D. INSUFISIENSI AORTA ( REGURGITASI )
           Insufisiensi aorta disebabkan oleh lesi peradangan yang merusak bentuk bilah katup aorta, sehingga masing-masing bilah tidak bisa menutup lumen aorta dengan rapat selama diastole dan akibatnya menyebabkan aliran balik darah dari aorta ke ventrikel kiri. Defek katup ini bisa disebabkan oleh endokarditis, kelainan bawaan, atau penyakit seperti sifilis dan pecahnya aneurisma yang menyebabkan dilatasi atau sobekan aorta assendens.

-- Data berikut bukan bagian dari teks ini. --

Definition readline (fuel : nat) (prompt : list Z) (h : heap_t) t : outcome (Z * heap_t * T) :=
  let* '(buf, h) := malloc en base BUFSIZE h in
  let* '(_, t) := puts prompt t in
  let* '(count, buf, h, t) := while_loop fuel readline_step (0, BUFSIZE, buf, h, t) in
  let* h := set_byte base (buf + count) 0 h in
  let* '(newbuf, h) := realloc en base buf (u32 (count + 1)) h in
  Done (if newbuf =? 0 then buf else newbuf, h, t).
End heap.
End functions.

(** ** What an editor does *)

(** The line after one more key, with room for [room] characters; 127 rubs out. *)
Definition edit (room : nat) (line : list Z) (k : Z) : list Z :=
  if k =? 127 then take (length line - 1) line
  else if (length line <? room)%nat then line ++ [k] else line.

(** What the terminal shows for the key. *)
Definition echo (room : nat) (line : list Z) (k : Z) : list Z :=
  if k =? 127 then match line with [] => [] | _ => [8; 32; 8] end
  else if (length line <? room)%nat then [k] else [].

Fixpoint echoes (room : nat) (line : list Z) (ks : list Z) : list Z :=
  match ks with
  | [] => []
  | k :: ks => echo room line k ++ echoes room (edit room line k) ks
  end.

(** Keys of a line, and the keys that end one. *)
Definition line_key (k : Z) : Prop := is_u8 k ∧ k ≠ 10 ∧ k ≠ 13.
Definition line_end (k : Z) : Prop := k = 10 ∨ k = 13.

Lemma edit_length room line k : (length line ≤ room)%nat → (length (edit room line k) ≤ room)%nat.
Proof.
  intros Hl. unfold edit. destruct (k =? 127); [rewrite length_take; lia|].
  destruct (Nat.ltb_spec (length line) room); [rewrite length_app; simpl; lia|done].
Qed.

Lemma edits_length room keys line :
  (length line ≤ room)%nat → (length (foldl (edit room) line keys) ≤ room)%nat.
Proof. revert line. induction keys as [|k keys IH]; intros line Hl; [done|]. apply IH, edit_length, Hl. Qed.

Lemma u8_s8 c : is_u8 c → u8 (s8 c) = c.
Proof.
  intros Hc. rewrite s8_spec by done. unfold u8, is_u8 in *. case_match; [by apply Z.mod_small|].
  rewrite <- (Z.mod_add _ 1) by done. replace (c - 256 + 1 * 2 ^ 8) with c by lia. by apply Z.mod_small.
Qed.

Lemma s8_key c k : is_u8 c → 0 ≤ k < 128 → (s8 c =? k) = (c =? k).
Proof. intros Hc Hk. rewrite s8_spec by done. unfold is_u8 in Hc. destruct (Z.ltb_spec c 128), (Z.eqb_spec c k); subst; try lia; destruct (Z.eqb_spec (c - 256) k); lia. Qed.

Section console.
Context {T : Type} {console : Console T} {spec : ConsoleSpec T}.
Context (garbage : Z).
Implicit Types t : T.

Lemma getc_raw_spec t c l : pending t = c :: l →
  ∃ t', getc_raw garbage t = (s8 c, t') ∧ pending t' = l ∧ printed t' = printed t.
Proof.
  intros E. destruct (sys_read_spec t c l E) as (E1 & E2 & E3). unfold getc_raw.
  destruct (sys_read t) as [c' t'] eqn:Er. simpl in *. subst c'. by exists t'.
Qed.

Lemma putc_spec c t :
  pending (snd (putc c t)) = pending t ∧ printed (snd (putc c t)) = printed t ++ [u8 c].
Proof. apply sys_write_spec. Qed.

Lemma rubout_spec t : pending (rubout t) = pending t ∧ printed (rubout t) = printed t ++ [8; 32; 8].
Proof.
  unfold rubout. destruct (putc_spec 8 t) as [E1 E2].
  destruct (putc_spec 32 (snd (putc 8 t))) as [E3 E4].
  destruct (putc_spec 8 (snd (putc 32 (snd (putc 8 t))))) as [E5 E6].
  rewrite E5, E3, E1, E6, E4, E2, <- !(assoc_L (++)). done.
Qed.

Lemma take_write {A} (s line : list A) c :
  take (length line) s = line → (length line < length s)%nat →
  awrite s (Z.of_nat (length line)) c = Done (line ++ c :: drop (S (length line)) s).
Proof.
  intros Ht Hl. destruct (lookup_lt_is_Some_2 s (length line) Hl) as [x Hx].
  rewrite <- (take_drop (length line) s) at 1. rewrite Ht, (drop_S _ _ _ Hx). by apply awrite_middle.
Qed.

(** The keys up to the end of the line. *)
Lemma static_run room keys : ∀ line s t fuel e rest,
  pending t = keys ++ e :: rest → Forall line_key keys → line_end e → (length keys < fuel)%nat →
  Z.of_nat (S room) < 2 ^ 32 → (room < length s)%nat → (length line ≤ room)%nat → take (length line) s = line →
  let line' := foldl (edit room) line keys in
  ∃ s' t', while_loop fuel (readline_static_step garbage (Z.of_nat (S room))) (Z.of_nat (length line), s, t) =
    Done (Z.of_nat (length line'), s', t') ∧
    take (length line') s' = line' ∧ length s' = length s ∧ drop (S room) s' = drop (S room) s ∧
    pending t' = rest ∧ printed t' = printed t ++ echoes room line keys ++ [10].
Proof.
  induction keys as [|k keys IH]; intros line s t fuel e rest Ep Hk He Hf Hsz Hs Hl Ht;
    (destruct fuel as [|fuel]; [simpl in Hf; lia|]); rewrite while_loop_S;
    unfold readline_static_step at 2; cbv beta match; simpl in Ep;
    destruct (getc_raw_spec t _ _ Ep) as (t1 & -> & Ep1 & Eq1).
  - destruct (putc_spec 10 t1) as [Ep2 Eq2].
    assert (Hend : (s8 e =? 13) || (s8 e =? 10) = true) by (by destruct He as [-> | ->]).
    rewrite Hend. cbn [outcome_bind foldl]. exists s, (snd (putc 10 t1)).
    split_and!; [done|done|done|done|congruence|]. by rewrite Eq2, Eq1.
  - apply Forall_cons in Hk as [(Hu & H10 & H13) Hk]. cbn [length] in Hf.
    rewrite !s8_key, (proj2 (Z.eqb_neq k 13)), (proj2 (Z.eqb_neq k 10)) by (done || lia). cbn [orb].
    cbn [foldl echoes]. destruct (Z.eqb_spec k 127) as [->|Hk127].
    + change (edit room line 127) with (take (length line - 1) line).
      change (echo room line 127) with (match line with [] => [] | _ => [8; 32; 8] end).
      destruct (Z.ltb_spec 0 (Z.of_nat (length line))) as [Hpos|Hz].
      * cbn [outcome_bind]. destruct (rubout_spec t1) as [Ep2 Eq2].
        assert (Hlen : length (take (length line - 1) line) = (length line - 1)%nat) by (rewrite length_take; lia).
        destruct (IH (take (length line - 1) line) s (rubout t1) fuel e rest) as (s' & t' & E & H1 & H2 & H3 & H4 & H5);
          [congruence|done|done|lia|done|done|lia|..].
        { rewrite Hlen. transitivity (take (length line - 1) (take (length line) s)); [|by rewrite Ht].
          rewrite take_take. f_equal. lia. }
        exists s', t'. rewrite u32_id by (unfold is_u32; lia).
        replace (Z.of_nat (length line) - 1) with (Z.of_nat (length (take (length line - 1) line))) by lia.
        split_and!; try done. rewrite H5, Eq2, Eq1, <- !(assoc_L (++)). by destruct line.
      * destruct line; [|cbn [length] in Hz; lia]. cbn [outcome_bind].
        destruct (IH [] s t1 fuel e rest) as (s' & t' & E & H1 & H2 & H3 & H4 & H5); try done; [lia|].
        exists s', t'. split_and!; try done. by rewrite H5, Eq1.
    + assert (Eed : edit room line k = if (length line <? room)%nat then line ++ [k] else line)
        by (unfold edit; by rewrite (proj2 (Z.eqb_neq k 127))).
      assert (Eec : echo room line k = if (length line <? room)%nat then [k] else [])
        by (unfold echo; by rewrite (proj2 (Z.eqb_neq k 127))).
      rewrite Eed, Eec. clear Eed Eec.
      rewrite u32_id by (unfold is_u32; lia). destruct (Nat.ltb_spec (length line) room) as [Hroom|Hfull].
      * rewrite (proj2 (Z.ltb_lt _ _)) by lia. rewrite u8_s8 by done.
        rewrite (take_write s line k) by (done || lia). cbn [outcome_bind].
        destruct (putc_spec k t1) as [Ep2 Eq2]. rewrite u8_id in Eq2 by done.
        destruct (IH (line ++ [k]) (line ++ k :: drop (S (length line)) s) (snd (putc k t1)) fuel e rest)
          as (s' & t' & E & H1 & H2 & H3 & H4 & H5).
        { congruence. } { done. } { done. } { lia. } { done. }
        { rewrite length_app. cbn [length]. rewrite length_drop. lia. }
        { rewrite length_app. simpl. lia. }
        { change (k :: drop (S (length line)) s) with ([k] ++ drop (S (length line)) s).
          by rewrite (assoc_L (++)), take_app_length. }
        exists s', t'. rewrite u32_id by (unfold is_u32; lia).
        replace (Z.of_nat (length line) + 1) with (Z.of_nat (length (line ++ [k]))) by (rewrite length_app; simpl; lia).
        split_and!; try done.
        -- rewrite H2, length_app. cbn [length]. rewrite length_drop. lia.
        -- rewrite H3. change (k :: drop (S (length line)) s) with ([k] ++ drop (S (length line)) s).
           rewrite (assoc_L (++)), drop_app_ge by (rewrite length_app; simpl; lia).
           rewrite drop_drop, length_app. cbn [length]. f_equal. lia.
        -- rewrite H5, Eq2, Eq1, <- !(assoc_L (++)). done.
      * rewrite (proj2 (Z.ltb_ge _ _)) by lia. cbn [outcome_bind].
        destruct (IH line s t1 fuel e rest) as (s' & t' & E & H1 & H2 & H3 & H4 & H5); try done; [lia|].
        exists s', t'. split_and!; try done. by rewrite H5, Eq1.
Qed.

          Karena kebocoran katup aorta saat diatole, maka sebagian darah dalam aorta, yang biasanya bertekanan tinggi, akan mengalir ke ventrikel kiri, sehingga ventrikel kiri harus mengatasi keduanya yaitu mengirim darah yang secara normal diterima dari atrium kiri ke ventrikel melaui lumen ventrikel, maupun darah yang kembali dari aorta. Ventrikel kiri kemudian melebar hipertrofi untuk mengakomodasi peningkatan volume ini, demikian juga akibat tenaga mendorong yang lebih dari normal untuk memompa darah, menyebabkan tekanan darah sistolik meningkat. Sistem kardiovaskular berusaha mengkompensasi melalui refleks dilatasi pembuluh darah; arteri perifer melemas, sehingga tahanan perifer turun dan tekanan diastolik turun drastis.
       Manifestasi klinis regurgitasi aorta
1.      Debar jantung bertambah kuat
2.      Denyutan arteri dapat jelas terlihat atau teraba di prekordium
3.      Denyutan arteri leher juga terlihat, karena meningkatnya tekanan dan volume darah yang diejeksikan dari ventrikel kiri yang mengalami hipertrofi
4.      Dispnue saat latihan dan mudah letih
       Penatalaksanaan keperawatan
      Penggantian katup aorta adalah terapi pilihan, tetapi kapan waktu yang tepat untuk penggantian katup masih kontroversial. Pembedahan dianjurkan pada semua pasien dengan hipertrofi ventrikel kiri tanpa memperhatikan ada atau tidaknya gejala lain. Bila pasien mengalami gagal jantung kongesif, harus diberikan penatalaksanaan medis sampai dilakukannya pembedahan.

DAFTAR PUSTAKA

Baradero Mary dkk.2008. Klien Gangguan Kardiovaskuler. Jakarta :EGC
Smeltzer Suzanne C, Bare Brenda G. 2001. Keperawatan Medikal Bedah. Jakarta : EGC.